Sabías que la calle Bernaza se le llamó el camino de la horca porque conducía a donde estaba instalada esa máquina de muerte, en lo que luego fue la Plaza de las Ursulinas, hasta que en 1810 la trasladaron para la explanada de la Punta?
Después de 1832 la horca fue sustituida por el garrote.
En ese año Fernando VII, el llamado rey felón, abolió el uso de la horca en España y todos sus dominios y dispuso su sustitución por el garrote. Decía el monarca en su decreto de 24 de abril: «He querido señalar con este beneficio la gran memoria del feliz cumpleaños de la Reina, mi amada esposa». Añadía que lo animaba el deseo de conciliar el último e inevitable rigor de la justicia con la humanidad y la decencia de la pena capital y evitar que el suplicio irrogara infamia a los reos cuando ellos no la merecieran.
¿Qué sucedía? Consideraba Fernando que el ahorcamiento era excesivamente cruel por el tiempo en que la muerte tardaba en sobrevenir. Todavía los ingleses no habían introducido en el procedimiento la caída larga y el escotillón en el tablado del cadalso, que agilizaron el trámite. Con el garrote, aseguraba el monarca, la cosa sería más rápida. Y teóricamente podía serlo, pero no en la práctica. Con el paso del tiempo se demostró que en el garrote una persona podía tardar entre 15 y 30 minutos para morir en medio de terribles dolores y sufrimientos.
El reo, atado de pies y manos, era sentado en una silla y un collar de hierro que se accionaba mediante una palanca le producía la dislocación de la apófisis de la vértebra axis sobre el atlas de la columna vertebral. Dicho en otras palabras: aquel collar le rompía el cuello a la víctima. Si el garrote dañaba la cervical y ocasionaba un corte en la médula, el sentenciado entraba en coma cerebral y moría de manera instantánea. Rara vez sucedía así, sin embargo, ya que el tiempo de la muerte en el garrote dependía de la fuerza física del verdugo y de la resistencia del cuello del condenado. Por lo general el agarrotado moría por estrangulamiento, con excesiva lentitud y presa de una agonía espantosa.

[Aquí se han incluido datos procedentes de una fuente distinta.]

(** * check_seeds.py: a shallow embedding and its verified properties

    The program pages through the Commons collection API, cluster by
    cluster, and checks every seed URL it finds with [check_url]: a HEAD
    probe, a classification of the status code and, on a 200, a robots.txt
    check for the agent "CoherenceBot".

    The embedding follows src/python/check_seeds.py function by function.
    Network libraries (requests, urllib) are collaborators: they are the
    fields of the class [Collaborators], and every definition is generic in
    them.  Python values coming out of [response.json()] are modelled by
    [pyval]; Python integers by [Z]; exceptions by [exn]. *)

From stdpp Require Import gmap strings list fin_maps.
From Stdlib Require Import ZArith Lia Ascii String.

#[local] Set Warnings "-register-all".
#[local] Open Scope string_scope.
#[local] Open Scope Z_scope.

(** ** Python values *)

(** The values [json.loads] can produce.  A JSON object is a [dict] with
    string keys; non-integral numbers are left out (no claim depends on
    them). *)
Inductive pyval : Type :=
  | PNone
  | PBool (b : bool)
  | PInt (z : Z)
  | PStr (s : string)
  | PList (l : list pyval)
  | PDict (d : gmap string pyval).
(* What changes while the program runs: the node singleton, the terminal,
   the number of clock readings taken and everything done so far (latest
   first). *)
Record World := {
  node_ok : bool;
  advertised : gset string;
  tty : termios;
  ticks : nat;
  trace : list event
}.

Definition emit (ev : event) (w : World) : World :=
  {| node_ok := node_ok w; advertised := advertised w; tty := tty w;
     ticks := ticks w; trace := ev :: trace w |}.

Definition emit_if (b : bool) (ev : event) (w : World) : World :=
  if b then emit ev w else w.

(* ros::Node::instance()->shutdown() *)
Definition shutdown (w : World) : World :=
  {| node_ok := false; advertised := advertised w; tty := tty w;
     ticks := ticks w; trace := Shutdown :: trace w |}.

(* tcsetattr(fd, TCSANOW, &flags) *)
Definition tcsetattr (flags : termios) (w : World) : World :=
  {| node_ok := node_ok w; advertised := advertised w; tty := flags;
     ticks := ticks w; trace := Tcsetattr flags :: trace w |}.

(* Time RosPlay::getSysTime() *)
Definition getSysTime (m : Machine) (w : World) : Z * World :=
  (clock m (ticks w),
   {| node_ok := node_ok w; advertised := advertised w; tty := tty w;
      ticks := S (ticks w); trace := trace w |}).

(** Modelled from the spec: ros::Node::advertise(name, msg, queue_size) is
   declared in ros/node.h, which is not part of the sources.  Section 4.8,
   step 2: "If topic not yet advertised on this run, advertise it"; the
   call answers true exactly for a topic that was not advertised before. *)
Definition advertise (name : string) (queue_size : Z) (w : World) : bool * World :=
  let fresh := bool_decide (name ∉ advertised w) in
  (fresh,
   {| node_ok := node_ok w; advertised := {[name]} ∪ advertised w; tty := tty w;
      ticks := ticks w; trace := Advertise name queue_size fresh :: trace w |}).

(** Modelled from the spec: ros::record::Player and MultiPlayer are declared
   in rosrecord/Player.h and MultiPlayer.h, which are not part of the
   sources.  Section 3, "Bag player state": ordered sequence of envelopes,
   cursor, time_scale multiplier, shift offsets; section 4.8 for play_time.
   The cursor (the envelopes still to be read) is passed next to this
   record. *)
Record Player := {
  p_opened : bool;
  p_handler : bool;         (* addHandler<AnyMsg>("*", ...) was called *)
  p_wall_start : Z;
  p_time_scale : Q;
  p_first_record_time : Z;
  p_shift : Z
}.

Definition closed_player : Player :=
  {| p_opened := false; p_handler := false; p_wall_start := 0;
     p_time_scale := 1%Q; p_first_record_time := 0; p_shift := 0 |}.

(** Modelled from the spec: section 4.8,
   play_time(env) = wall_start + (env.record_time - first_record_time)
                    / time_scale + cumulative_shift,
   with the quotient taken exactly and rounded down to a nanosecond. *)
Definition play_time (p : Player) (e : Envelope) : Z :=
  p_wall_start p
  + Qfloor (Qdiv (inject_Z (record_time e - p_first_record_time p)) (p_time_scale p))
  + p_shift p.

(** Modelled from the spec: section 4.8, "a merged iterator yielding
   envelopes in non-decreasing record_time"; on equal times the envelope of
   the earlier bag comes first. *)
Fixpoint insert_by_time (e : Envelope) (l : list Envelope) : list Envelope :=
  match l with
  | [] => [e]
  | x :: l' =>
      if record_time e <? record_time x then e :: l
      else x :: insert_by_time e l'
  end.

Definition merge_envelopes (later earlier : list Envelope) : list Envelope :=
  fold_right insert_by_time earlier (rev later).

(** Modelled from the spec: section 4.8, `bags`: ordered sequence of input
   bag file handles, read through the merged iterator.  The spec does not
   say what open answers when one of several files is missing; the player
   counts as open when every file could be opened. *)
Fixpoint read_bags (m : Machine) (bags : list string) : option (list Envelope) :=
  match bags with
  | [] => Some []
  | b :: bags' =>
      match files m b, read_bags m bags' with
      | Some es, Some rest => Some (merge_envelopes rest es)
      | _, _ => None
      end
  end.

Definition first_record_time (es : list Envelope) : Z :=
  match es with
  | e :: _ => record_time e
  | [] => 0
  end.

(** Modelled from the spec: player.open(bags, start_time, time_scale), with
   wall_start, time_scale and first_record_time of section 4.8 (and of
   section 6, recorded-log framing (c)) and no shift yet.  A player that
   failed to open has nothing to read. *)
Definition player_open (m : Machine) (bags : list string) (start_time : Z)
           (time_scale : Q) : Player * list Envelope :=
  match read_bags m bags with
  | Some es =>
      ({| p_opened := true; p_handler := false; p_wall_start := start_time;
          p_time_scale := time_scale; p_first_record_time := first_record_time es;
          p_shift := 0 |}, es)
  | None => (closed_player, [])
  end.

Definition addHandler (p : Player) : Player :=
  {| p_opened := p_opened p; p_handler := true; p_wall_start := p_wall_start p;
     p_time_scale := p_time_scale p; p_first_record_time := p_first_record_time p;
     p_shift := p_shift p |}.

(** Modelled from the spec: player.shiftTime(shift) adds to the cumulative
   shift of section 4.8. *)
Definition shiftTime (shift : Z) (p : Player) : Player :=
  {| p_opened := p_opened p; p_handler := p_handler p; p_wall_start := p_wall_start p;
     p_time_scale := p_time_scale p; p_first_record_time := p_first_record_time p;
     p_shift := p_shift p + shift |}.

(* Duration().fromSec(d): whole nanoseconds, rounded down. *)
Definition fromSec (d : Q) : Z := Qfloor (Qmult d (inject_Z 1000000000)).

(* --------------------------------------------------------------------- *)
(* class RosPlay                                                          *)
(* --------------------------------------------------------------------- *)

(* The members the constructor and doPublish use (the class itself is
   declared in rosrecord/rosplay.h).  bag_time_frequency_, start_time_ and
   paused_time_ have no initialiser in the source; they are 0 here until
   assigned. *)
Record RosPlay := {
  bag_time_initialized_ : bool;
  at_once_ : bool;
  quiet_ : bool;
  paused_ : bool;
  shifted_ : bool;
  bag_time_ : bool;
  time_scale_ : double;
  queue_size_ : Z;
  bag_time_frequency_ : Z;
  advertise_sleep_ : Z;
  start_time_ : Z;
  requested_start_time_ : Z;
  paused_time_ : Z;
  orig_flags_ : termios;
  player_ : Player
}.

Definition set_bag_time_initialized (v : bool) (rp : RosPlay) : RosPlay :=
  {| bag_time_initialized_ := v; at_once_ := at_once_ rp; quiet_ := quiet_ rp;
     paused_ := paused_ rp; shifted_ := shifted_ rp; bag_time_ := bag_time_ rp;
     time_scale_ := time_scale_ rp; queue_size_ := queue_size_ rp;
     bag_time_frequency_ := bag_time_frequency_ rp;
     advertise_sleep_ := advertise_sleep_ rp; start_time_ := start_time_ rp;
     requested_start_time_ := requested_start_time_ rp;
     paused_time_ := paused_time_ rp; orig_flags_ := orig_flags_ rp;
     player_ := player_ rp |}.

Definition set_at_once (v : bool) (rp : RosPlay) : RosPlay :=
  {| bag_time_initialized_ := bag_time_initialized_ rp; at_once_ := v;
     quiet_ := quiet_ rp; paused_ := paused_ rp; shifted_ := shifted_ rp;
     bag_time_ := bag_time_ rp; time_scale_ := time_scale_ rp;
     queue_size_ := queue_size_ rp; bag_time_frequency_ := bag_time_frequency_ rp;
     advertise_sleep_ := advertise_sleep_ rp; start_time_ := start_time_ rp;
     requested_start_time_ := requested_start_time_ rp;
     paused_time_ := paused_time_ rp; orig_flags_ := orig_flags_ rp;
     player_ := player_ rp |}.

Definition set_quiet (v : bool) (rp : RosPlay) : RosPlay :=
  {| bag_time_initialized_ := bag_time_initialized_ rp; at_once_ := at_once_ rp;
     quiet_ := v; paused_ := paused_ rp; shifted_ := shifted_ rp;
     bag_time_ := bag_time_ rp; time_scale_ := time_scale_ rp;
     queue_size_ := queue_size_ rp; bag_time_frequency_ := bag_time_frequency_ rp;
     advertise_sleep_ := advertise_sleep_ rp; start_time_ := start_time_ rp;
     requested_start_time_ := requested_start_time_ rp;
     paused_time_ := paused_time_ rp; orig_flags_ := orig_flags_ rp;
     player_ := player_ rp |}.

Definition set_paused (v : bool) (rp : RosPlay) : RosPlay :=
  {| bag_time_initialized_ := bag_time_initialized_ rp; at_once_ := at_once_ rp;
     quiet_ := quiet_ rp; paused_ := v; shifted_ := shifted_ rp;
     bag_time_ := bag_time_ rp; time_scale_ := time_scale_ rp;
     queue_size_ := queue_size_ rp; bag_time_frequency_ := bag_time_frequency_ rp;
     advertise_sleep_ := advertise_sleep_ rp; start_time_ := start_time_ rp;
     requested_start_time_ := requested_start_time_ rp;
     paused_time_ := paused_time_ rp; orig_flags_ := orig_flags_ rp;
     player_ := player_ rp |}.

Definition set_shifted (v : bool) (rp : RosPlay) : RosPlay :=
  {| bag_time_initialized_ := bag_time_initialized_ rp; at_once_ := at_once_ rp;
     quiet_ := quiet_ rp; paused_ := paused_ rp; shifted_ := v;
     bag_time_ := bag_time_ rp; time_scale_ := time_scale_ rp;
     queue_size_ := queue_size_ rp; bag_time_frequency_ := bag_time_frequency_ rp;
     advertise_sleep_ := advertise_sleep_ rp; start_time_ := start_time_ rp;
     requested_start_time_ := requested_start_time_ rp;
     paused_time_ := paused_time_ rp; orig_flags_ := orig_flags_ rp;
     player_ := player_ rp |}.

Definition set_bag_time (v : bool) (rp : RosPlay) : RosPlay :=
  {| bag_time_initialized_ := bag_time_initialized_ rp; at_once_ := at_once_ rp;
     quiet_ := quiet_ rp; paused_ := paused_ rp; shifted_ := shifted_ rp;
     bag_time_ := v; time_scale_ := time_scale_ rp; queue_size_ := queue_size_ rp;
     bag_time_frequency_ := bag_time_frequency_ rp;
     advertise_sleep_ := advertise_sleep_ rp; start_time_ := start_time_ rp;
     requested_start_time_ := requested_start_time_ rp;
     paused_time_ := paused_time_ rp; orig_flags_ := orig_flags_ rp;
     player_ := player_ rp |}.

Esa máquina de matar surgió en la Edad Media, derivada de las leyes de la época, cuando, por una cuestión simbólica, la decapitación con espada era pena reservada a los nobles, mientras que a plebeyos o villanos correspondía morir por compresión del cuello. Se trataba de un artefacto fácil de confeccionar, estaba dentro de las posibilidades de cualquier herrero, y eso favoreció que se generalizara a lo largo del siglo XVIII. Con el tiempo surgieron versiones. La variante catalana, por ejemplo, incluía un punzón de hierro que, al accionarse la palanca, penetraba en la nuca y rompía las vértebras cervicales del sentenciado.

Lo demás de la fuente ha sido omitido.